2. A clustering apparatus as claimed in claim 1, wherein the parameter estimating section estimates the clustering parameter by the use of a modified likelihood function which is robust against an outlier.
3. A clustering apparatus as claimed in claim 1, wherein the data processing unit further comprises an unidentifiable sample detecting section for detecting a particular sample as an unidentifiable sample if posterior probabilities calculated for the particular sample by a probability density function produced by the clustering parameter estimated by the parameter estimating section are smaller than a predetermined value.
4. A clustering apparatus as claimed in claim 1, wherein the data processing unit further comprises:
an outlier detecting section for detecting, by the use of a probability density function produced by an estimated parameter estimated by the parameter estimating section, a particular sample as an outlier if the particular sample is deviated from a predetermined confidence interval,
an unidentifiable sample detecting section for detecting, from those samples which have not been detected as the outlier in the outlier detecting section, a specific sample as an unidentifiable or unclusterable sample if posterior probabilities calculated by the probability density function for the specific sample are smaller than a predetermined probability value, and
a clustering section for classifying each sample which has not been detected as the outlier or the unidentifiable sample in the outlier detecting section or the unidentifiable sample detecting section into each class by the use of the posterior probabilities.
5. A clustering apparatus as claimed in claim 4, wherein the clustering section uses normal mixture distribution having a variance parameter selected per each class.
6. A clustering apparatus as claimed in claim 1, wherein the data processing unit further comprises:
an unidentifiable sample detecting section for detecting a particular sample as an unidentifiable sample if posterior probabilities calculated for the particular sample by a probability density function produced by an estimated parameter estimated by the parameter estimating section are smaller than a predetermined probability value,
an outlier detecting section for detecting, from those samples which have not been detected as the unidentifiable sample in the unidentifiable sample detecting section, a specific sample as an outlier by the use of the probability density function if the specific sample is deviated from a predetermined confidence interval, and
a clustering section for classifying each sample which has not been detected as the unidentifiable sample or the outlier in the unidentifiable sample detecting section or the outlier detecting section into each class by the use of the posterior probabilities.
7. A clustering apparatus as claimed in claim 6, wherein the clustering section uses normal mixture distribution having a variance parameter selected per each class.
8. A clustering method comprising the steps of
supplying an input unit with a dataset including a plurality of samples,
processing, in a data processing unit, the samples supplied from the input unit to classify each sample into a class, and
producing, by an output unit, a processing result representative of classification carried out in the data processing unit,
the clustering method further comprising the steps of
memorizing, in a parameter memory of a memory unit, a target parameter obtained from past experiments, and
estimating, in a parameter estimating section of the data processing unit, a clustering parameter by the use of the target parameter memorized in the parameter memory.
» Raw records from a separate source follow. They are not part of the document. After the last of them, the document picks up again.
Lemma weather_request_logged (st : Session) (lines : list jsstring)
    (line city : jsstring) :
  weather_request (logged (logged_all st lines) line) city = weather_request st city.
Proof.
  unfold weather_request. cbn [apiKey logged].
  now rewrite (proj1 (logged_all_fields st lines)).
Qed.

Lemma forecast_request_logged (st : Session) (lines : list jsstring)
    (line city : jsstring) :
  forecast_request (logged (logged_all st lines) line) city = forecast_request st city.
Proof.
  unfold forecast_request. cbn [apiKey logged].
  now rewrite (proj1 (logged_all_fields st lines)).
Qed.

Lemma nonblank_truthy (answer : jsstring) :
  forallb is_white_space answer = false -> string_truthy (trim answer) = true.
Proof.
  intros Hw. destruct (trim answer) as [|u r] eqn:E; [|reflexivity].
  apply trim_nil in E. congruence.
Qed.

Lemma blank_falsy (answer : jsstring) :
  forallb is_white_space answer = true -> string_truthy (trim answer) = false.
Proof. intros Hw. apply trim_nil in Hw. now rewrite Hw. Qed.

(** X10: [handleCurrentWeather] lists the favorites, and for an answer that
    is empty or white space it stops there: nothing is requested.  Otherwise
    it logs the progress line and requests the trimmed answer with the key of
    the session.  When the request fails, the handler throws the error of
    [getCurrentWeather] and nothing more is logged; the menu then logs that
    error's message on one line and goes on.  When it succeeds, the body is
    displayed after the progress line. *)
Theorem handleCurrentWeather_outcomes (net : Request -> Upstream CurrentWeather)
    (answer : jsstring) (st : Session) :
  let listed := logged_all st (listing (favoriteCities st)) in
  let busy := logged listed (u16 "🔄 天気情報を取得中...") in
  (forallb is_white_space answer = true ->
   handleCurrentWeather net answer st = (Normal tt, listed))
  /\ (forallb is_white_space answer = false ->
      forall e, fst (getCurrentWeather net (trim answer) st) = Throw e ->
      handleCurrentWeather net answer st = (Throw e, busy)
      /\ reporting (handleCurrentWeather net answer) st
         = (Normal tt, logged busy (u16 "❌ エラー: " ++ message e)))
  /\ (forallb is_white_space answer = false ->
      forall weather, fst (getCurrentWeather net (trim answer) st) = Normal weather ->
      handleCurrentWeather net answer st = displayCurrentWeather weather busy).
Proof.
  intros listed busy.
  assert (Efetch : forall c, fst (getCurrentWeather net (trim answer) st) = c ->
            getCurrentWeather net (trim answer) busy = (c, busy)).
  { intros c Ec. rewrite getCurrentWeather_run in *. subst busy listed.
    rewrite weather_request_logged.
    destruct (axios_get _) as [r|er]; [now subst c|].
    destruct (response_status_is er 404); [now subst c|].
    destruct (response_status_is er 401); now subst c. }
  split; [|split].
  - intros Hw. rewrite handleCurrentWeather_run. cbv zeta.
    now rewrite (blank_falsy _ Hw).
  - intros Hw e Ee.
    assert (Eh : handleCurrentWeather net answer st = (Throw e, busy)).
    { rewrite handleCurrentWeather_run. cbv zeta. rewrite (nonblank_truthy _ Hw).
      fold listed. fold busy. now rewrite (Efetch _ Ee). }
    split; [exact Eh|]. unfold reporting, try_catch. now rewrite Eh.
  - intros Hw weather Ew. rewrite handleCurrentWeather_run. cbv zeta.
    rewrite (nonblank_truthy _ Hw). fold listed. fold busy.
    now rewrite (Efetch _ Ew).
Qed.

(** X11: [handleForecast] has the same shape: a blank answer requests
    nothing; a failed request is thrown after the listing and the progress
    line, and is reported by the menu with the one message that
    [getForecast] has; a successful one is displayed. *)
Theorem handleForecast_outcomes (net : Request -> Upstream Forecast)
    (answer : jsstring) (st : Session) :
  let listed := logged_all st (listing (favoriteCities st)) in
  let busy := logged listed (u16 "🔄 天気予報を取得中...") in
  (forallb is_white_space answer = true ->
   handleForecast net answer st = (Normal tt, listed))
  /\ (forallb is_white_space answer = false ->
      forall e, fst (getForecast net (trim answer) st) = Throw e ->
      e = FetchFailed_forecast
      /\ handleForecast net answer st = (Throw e, busy)
      /\ reporting (handleForecast net answer) st
         = (Normal tt, logged busy (u16 "❌ エラー: " ++ msg_forecast_failed)))
  /\ (forallb is_white_space answer = false ->
      forall forecast, fst (getForecast net (trim answer) st) = Normal forecast ->
      handleForecast net answer st = displayForecast forecast busy).
Proof.
  intros listed busy.
  assert (Efetch : forall c, fst (getForecast net (trim answer) st) = c ->
            getForecast net (trim answer) busy = (c, busy)).
  { intros c Ec. rewrite getForecast_run in *. subst busy listed.
    rewrite forecast_request_logged.
    destruct (axios_get _) as [r|er]; now subst c. }
  split; [|split].
  - intros Hw. rewrite handleForecast_run. cbv zeta.
    now rewrite (blank_falsy _ Hw).
  - intros Hw e Ee.
    assert (Eh : handleForecast net answer st = (Throw e, busy)).
    { rewrite handleForecast_run. cbv zeta. rewrite (nonblank_truthy _ Hw).
      fold listed. fold busy. now rewrite (Efetch _ Ee). }
    assert (Ef : e = FetchFailed_forecast).
    { rewrite getForecast_run in Ee.
      destruct (axios_get _) as [r|er]; simpl in Ee; congruence. }
    split; [exact Ef|]. split; [exact Eh|].
    unfold reporting, try_catch. rewrite Eh. subst e. reflexivity.
  - intros Hw forecast Ew. rewrite handleForecast_run. cbv zeta.
    rewrite (nonblank_truthy _ Hw). fold listed. fold busy.
    now rewrite (Efetch _ Ew).
Qed.
(* ===== verification/_CoqProject ===== *)
-Q . S2P
Prelude.v
GoStrings.v
Ids.v
Queue.v
QueueSpec.v
QueueWire.v
Status.v
StatusSpec.v
GoTime.v
Cron.v
CronSpec.v
CronWalk.v
CronMain.v
Memsync.v
MemsyncSpec.v
MemPlan.v
MemSettle.v
MemSettleSpec.v
Json.v
Domain.v
Consumption.v
ConsumptionSpec.v
Log.v
LogSpec.v
ToolQuery.v
ToolSpec.v
ToolFlow.v
ToolSettle.v
FlowSpec.v
Inbound.v
InboundSpec.v
Intake.v
IntakeSpec.v
SendLayout.v
LayoutSpec.v
Outcomes.v
Replay.v
ReplaySpec.v
Threadmsg.v
ThreadmsgSpec.v
Grading.v
GradingSpec.v
Send.v
SendSpec.v
Turn.v
Delegate.v
DelegateSpec.v
TurnSpec.v
Toolset.v
ToolsetSpec.v
EchoSpec.v
AgentSpec.v
Surface.v
SurfaceSpec.v
Pages.v
PagesSpec.v
Wire.v
Memories.v
MemoryStores.v
MemoriesSpec.v
HistorySpec.v
ListSpec.v
Deploy.v
DeploySpec.v
Frame.v
FrameSpec.v
GoNet.v
DialGuard.v
DialGuardSpec.v
Egress.v
EgressSpec.v
Gate.v
GateSpec.v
9. A clustering method as claimed in claim 8, further comprising the step of detecting, by an unidentifiable sample detecting section of the data processing unit, a particular sample as an unidentifiable sample if posterior probabilities calculated for the particular sample by a probability density function produced by the clustering parameter estimated by the parameter estimating section are smaller than a predetermined value.
10. A clustering method as claimed in claim 8, further comprising the steps of
detecting, by an outlier detecting section of the data processing unit, a particular sample as an outlier by the use of a probability density function produced by an estimated clustering parameter estimated by the parameter estimating section if the particular sample is deviated from a predetermined confidence interval,
detecting, by an unidentifiable sample detecting section of the data processing unit, a specific sample as an unidentifiable sample from those samples which have not been detected as the outlier in the outlier detecting section, if posterior probabilities calculated by the probability density function for the specific sample are smaller than a predetermined probability value, and
classifying, by a clustering section of the data processing unit, each sample which has not been detected as the outlier or the unidentifiable sample in the outlier detecting section or the unidentifiable sample detecting section into each class by the use of the posterior probabilities.
11. A clustering method as claimed in claim 8, further comprising the steps of
detecting, by an unidentifiable sample detecting section of the data processing unit, a particular sample as an unidentifiable sample if posterior probabilities calculated for the particular sample by a probability density function produced by an estimated clustering parameter estimated by the parameter estimating section are smaller than a predetermined probability value,
detecting, by an outlier detecting section of the data processing unit, a specific sample as an outlier by the use of the probability density function from those samples which have not been detected as the unidentifiable sample in the unidentifiable sample detecting section, if the specific sample is deviated from a predetermined confidence interval, and
classifying, by a clustering section of the data processing unit, each sample which has not been detected as the unidentifiable sample or the outlier in the unidentifiable sample detecting section or the outlier detecting section into each class by the use of the posterior probabilities.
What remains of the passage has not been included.